Mepham left for £12 million in January. “It weakens the team,” Haslam says. Neal Maupay, who has scored 26 goals this season, walks past, swapping a joke with Haslam, as he heads in to do individual analysis with staff.
Can Brentford keep Maupay? “I doubt it,” Frank says. “But we never panic. One of the things we are proven at is finding good players for cheap money, develop them, sell them expensive, balance everything.”
Balancing the books is key here and Brentford want the Football League to punish those clubs who overspend, as it has done with Birmingham City. “In any business, if you get in £20 million and spend £40 million, you go bankrupt,” Frank says. “I hope the EFL will be strong [on others].”
Haslam nods. “We are underdogs,” he says. “We are playing by the rules. You see Birmingham. Look at Derby, they pumped in money every single season and at some point it will burst. We stay well within our means. Our directors run the club fantastically. There is something special at Brentford.” People.
Mepham’s name is up on the Robert Rowan First Team Debut board. Rowan was Brentford’s popular technical director who died from heart failure aged 28 last November.
“Everyone came in the next morning, were told what happened, people were allowed to sit in silence, cry if they wanted to, and we held a lovely commemorative service for Rob,” Caulfield says. “That next day everyone from the club went out and sat in a pub. I don’t even think a lot of alcohol was involved. We just talked about him. What a man.”
Caulfield spends time with Frank, a self-confessed obsessive about football. “He has admitted that a couple of times he has crashed out on the sofa, exhausted, because you can over-worry,” Caulfield says.
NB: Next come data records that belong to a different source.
(** * FBXReader_Mesh: mesh extraction and GPU buffer assembly

    A shallow embedding of [appendIndex], [FBXReader::extractMesh] and
    [FBXReader::buildModelMesh] (FBXReader_Mesh.cpp), with the properties
    the specification states about them.

    Conventions of the embedding:
    - [float] is IEEE binary32, as the inductive [spec_float] of the
      standard library with precision 24 and exponent bound 128; [==] on
      floats is [SFeqb] (a NaN differs from itself, the two zeros are equal);
    - a [QVector<T>] is a [list T]; positions inside a vector are [nat],
      signed values stored in a vector ([int] entries of the FBX arrays)
      are [Z];
    - [int] byte sizes are [Z] values wrapped to 32 bits by [to_int],
      [unsigned int] values by [to_uint];
    - a reference parameter is passed in and returned;
    - a loop without a bound of its own gets a number of rounds (fuel) and
      returns [None] when they are used up; [extractMesh_returns] shows
      that this does not happen. *)

From Stdlib Require Import ZArith List Bool Lia.
From Stdlib Require Import Floats.SpecFloat.
From stdpp Require Import gmap strings list fin_maps.

Open Scope Z_scope.

(** ** Scalars and glm vectors *)

Definition float : Type := spec_float.

Definition fzero : float := S754_zero false.
Definition fone : float := S754_finite false 8388608 (-23).
Definition fadd (a b : float) : float := SFadd 24 128 a b.
Definition feqb (a b : float) : bool := SFeqb a b.

Definition vec2 : Type := float * float.
Definition vec3 : Type := float * float * float.
Definition vec4 : Type := float * float * float * float.

(** glm default construction: all components zero. *)
Definition vec2_zero : vec2 := (fzero, fzero).
Definition vec3_zero : vec3 := (fzero, fzero, fzero).
Definition vec4_zero : vec4 := (fzero, fzero, fzero, fzero).

(** [glm::vec2 == glm::vec2]: componentwise [==]. *)
Definition vec2_eqb (a b : vec2) : bool :=
  feqb (fst a) (fst b) && feqb (snd a) (snd b).
(** Witnesses. *)

Lemma assertion_fails_behind_scan_end_witness :
  holds (around [x61] [x00; x00; x0a; x00; x00; x00]) [x61] /\
  (exists r,
      next_line wchar_t false [x61] 0 = Done r /\
      forall fuel, (length [x61] < fuel)%nat ->
        next_line_in (around [x61] [x00; x00; x0a; x00; x00; x00]) fuel
          wchar_t false [x61] 0 = Done r) /\
  next_line_in (around [x61] [x00; x00; x0a; x00; x00; x00]) 3 wchar_t false
    [x61] 1 = Fault assertion_failed.
Proof.
  split; [apply around_holds|]. split.
  - apply (assertion_fails_behind_scan_end
             (around [x61] [x00; x00; x0a; x00; x00; x00]) wchar_t false
             [x61] 0 (around_holds _ _)).
    split; [vm_compute; split; discriminate|reflexivity].
  - apply (proj2 (assertion_fails_behind_scan_end
                    (around [x61] [x00; x00; x0a; x00; x00; x00]) wchar_t
                    false [x61] 1 (around_holds _ _))
             eq_refl 3%nat)
      with (p := 5) (line := mk_view 1 1).
    vm_compute. reflexivity.
Defined.

Lemma byte_encodings_stay_in_bounds_witness :
  code_unit acp = char /\
  exists ls b,
    run low_bytes same_bytes (new_buffer acp (text "a"))
      [call_add [lf]; call_next_utf8_lines true] = Done (ls, b) /\
    0 <= last_ b <= bytes_size (bytes_ b).
Proof.
  split; [reflexivity|].
  apply (byte_encodings_stay_in_bounds low_bytes same_bytes acp (text "a")
           [call_add [lf]; call_next_utf8_lines true]).
  reflexivity.
Defined.

Lemma utf16_open_stream_in_bounds_witness :
  exists ls b,
    run low_bytes same_bytes (new_buffer utf16 [x61; x00; x62])
      [call_next_utf8_lines false; call_add [x00; x0a]] = Done (ls, b) /\
    0 <= last_ b <= usable_size wchar_t (bytes_ b) /\
    last_ b mod 2 = 0.
Proof.
  apply (utf16_open_stream_in_bounds low_bytes same_bytes [x61; x00; x62]
           [call_next_utf8_lines false; call_add [x00; x0a]]).
  cbn [In]. intros [H|[H|[]]]; discriminate H.
Defined.

Lemma utf16_flush_of_unterminated_text_witness :
  next_utf8_lines low_bytes same_bytes false
    (mk_encoded_buffer utf16 [x61; x00; x62; x00] 0)
  = Done ([], mk_encoded_buffer utf16 [x61; x00; x62; x00] 0) /\
  next_utf8_lines low_bytes same_bytes true
    (mk_encoded_buffer utf16 [x61; x00; x62; x00] 0)
  = Fault out_of_bounds.
Proof.
  split; [vm_compute; reflexivity|].
  apply (utf16_flush_of_unterminated_text low_bytes same_bytes
           (mk_encoded_buffer utf16 [x61; x00; x62; x00] 0));
    vm_compute; reflexivity.
Defined.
“When we lost eight out of nine in the winter, we walked the dog around, and I said, ‘I am here to support you,’ ” Caulfield says. “He said, looking back, that it meant a great deal that people were backing him when we couldn’t win an argument.”
The scrutiny is intense. “I don’t read the comments under articles,” Frank says. “One day we’re winning 5-1 against Hull and I’m the superstar, the next we’re losing 2-0 and I’m rubbish.” He enjoys his talks with Caulfield. “He sees things from another angle. He’s a very people person.”
A difficult season is drawing to a close and the positive Frank looks forward to the next campaign, believing Brentford can get promoted to the Premier League. “We have a chance,” he says. “We are part of something special at Brentford. We’re privileged. There are good characters here.” Helped by Shankly.